(* ===== verification/PlanningPipeline.v ===== *)
(** * The planning pipeline

    src/planner/PlanningPipeline.cpp: a request is given to the primary
    planner, then to the fallback planner if that fails, and the tree of an
    accepted plan is handed to the runtime of behavior trees.

    Planners and the runtime are the application's: [PlanningEnvironment] is
    what the pipeline uses of them.  A call may throw; the interface asks
    [Plan] not to, and the pipeline catches what [Plan] and the runtime throw,
    but not what [ValidatePlan] throws.  A mutex serialises [Execute], which is
    a function on the metrics and on the world of the trees.  The logger is
    left out. *)

From S2P Require Import Prelude Command RobotState SafetyValidator Mission MissionProofs BTNode BehaviorTree BTExample Status Planner PlannerProofs.

Open Scope Z_scope.

Class PlanningEnvironment {Env : TreeEnvironment} := {
  IPlanner : Type;
  IPlanner_Plan : IPlanner → PlanningRequest → World → Outcome PlanningResult * World;
  IPlanner_ValidatePlan : IPlanner → PlanningResult → World → Outcome Status * World;
  Runtime : Type;
  JobHandle : Type;
  Runtime_Submit : Runtime → option BehaviorTree.BehaviorTree →
    BehaviorTreeRuntime.BehaviorTreeJobOptions → World → Outcome JobHandle * World;
}.

Record PlanningPipelineOptions := mkPipelineOptions {
  validatePlan : bool;
  enableFallback : bool;
  submitBehaviorTreeToRuntime : bool;
  runtimeOptions : BehaviorTreeRuntime.BehaviorTreeJobOptions;
}.

Definition default_PlanningPipelineOptions : PlanningPipelineOptions :=
  mkPipelineOptions true true false BehaviorTreeRuntime.default_BehaviorTreeJobOptions.

Record PlanningPipelineMetrics := mkPipelineMetrics {
  requests : Z;
  rejected : Z;
  primaryPlannerAttempts : Z;
  fallbackPlannerAttempts : Z;
  planned : Z;
  fallbackSucceeded : Z;
  validationFailures : Z;
  failed : Z;
  runtimeSubmissions : Z;
  runtimeSubmissionFailures : Z;
}.

#[export] Instance eta_PlanningPipelineMetrics : EtaRecord PlanningPipelineMetrics := fun m =>
  mkPipelineMetrics (requests m) (rejected m) (primaryPlannerAttempts m) (fallbackPlannerAttempts m)
    (planned m) (fallbackSucceeded m) (validationFailures m) (failed m) (runtimeSubmissions m)
    (runtimeSubmissionFailures m).

Definition initial_PlanningPipelineMetrics : PlanningPipelineMetrics :=
  mkPipelineMetrics 0 0 0 0 0 0 0 0 0 0.

Section Pipeline.
Context {Env : TreeEnvironment} {Planners : PlanningEnvironment}.

Record PlanningPipelineResult := mkPipelineResult {
  pipeline_status : Status;
  planningResult : PlanningResult;
  usedFallback : bool;
  runtimeHandle : option JobHandle;
}.

Definition default_PlanningPipelineResult : PlanningPipelineResult :=
  mkPipelineResult Ok default_PlanningResult false None.

#[local] Instance eta_PlanningPipelineResult : EtaRecord PlanningPipelineResult := fun r =>
  mkPipelineResult (pipeline_status r) (planningResult r) (usedFallback r) (runtimeHandle r).

Record PlanningPipeline := mkPlanningPipeline {
  planner_ : option IPlanner;
  fallback_planner_ : option IPlanner;
  behavior_tree_runtime_ : option Runtime;
  metrics_ : PlanningPipelineMetrics;
}.

#[local] Instance eta_PlanningPipeline : EtaRecord PlanningPipeline := fun p =>
  mkPlanningPipeline (planner_ p) (fallback_planner_ p) (behavior_tree_runtime_ p) (metrics_ p).

(** The constructor throws without a primary planner. *)
Definition new_PlanningPipeline (planner fallback_planner : option IPlanner) (runtime : option Runtime) :
    Outcome PlanningPipeline :=
  match planner with
  | None => Exception "PlanningPipeline requires a primary planner"
  | Some _ => Value (mkPlanningPipeline planner fallback_planner runtime initial_PlanningPipelineMetrics)
  end.

Definition IsPlanAccepted (r : PlanningResult) : bool :=
  bool_decide (result_status r = GoalPlanned) && hasMission r && hasBehaviorTree r.

(** A result that fails with a status and a diagnostic. *)
Definition fail_with (s : Status) (sev : PlanningDiagnosticSeverity) (code message : string)
    (r : PlanningPipelineResult) : PlanningPipelineResult :=
  r <| pipeline_status := s |> <| planningResult ::= λ pr, AddDiagnostic pr sev code message |>.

------------------------------------------------------------------------

### Task statement
Please go through the data and copy each line containing the word "PlanningEnvironment".

### Response for this exercise
    Planners and the runtime are the application's: [PlanningEnvironment] is
Class PlanningEnvironment {Env : TreeEnvironment} := {
Context {Env : TreeEnvironment} {Planners : PlanningEnvironment}.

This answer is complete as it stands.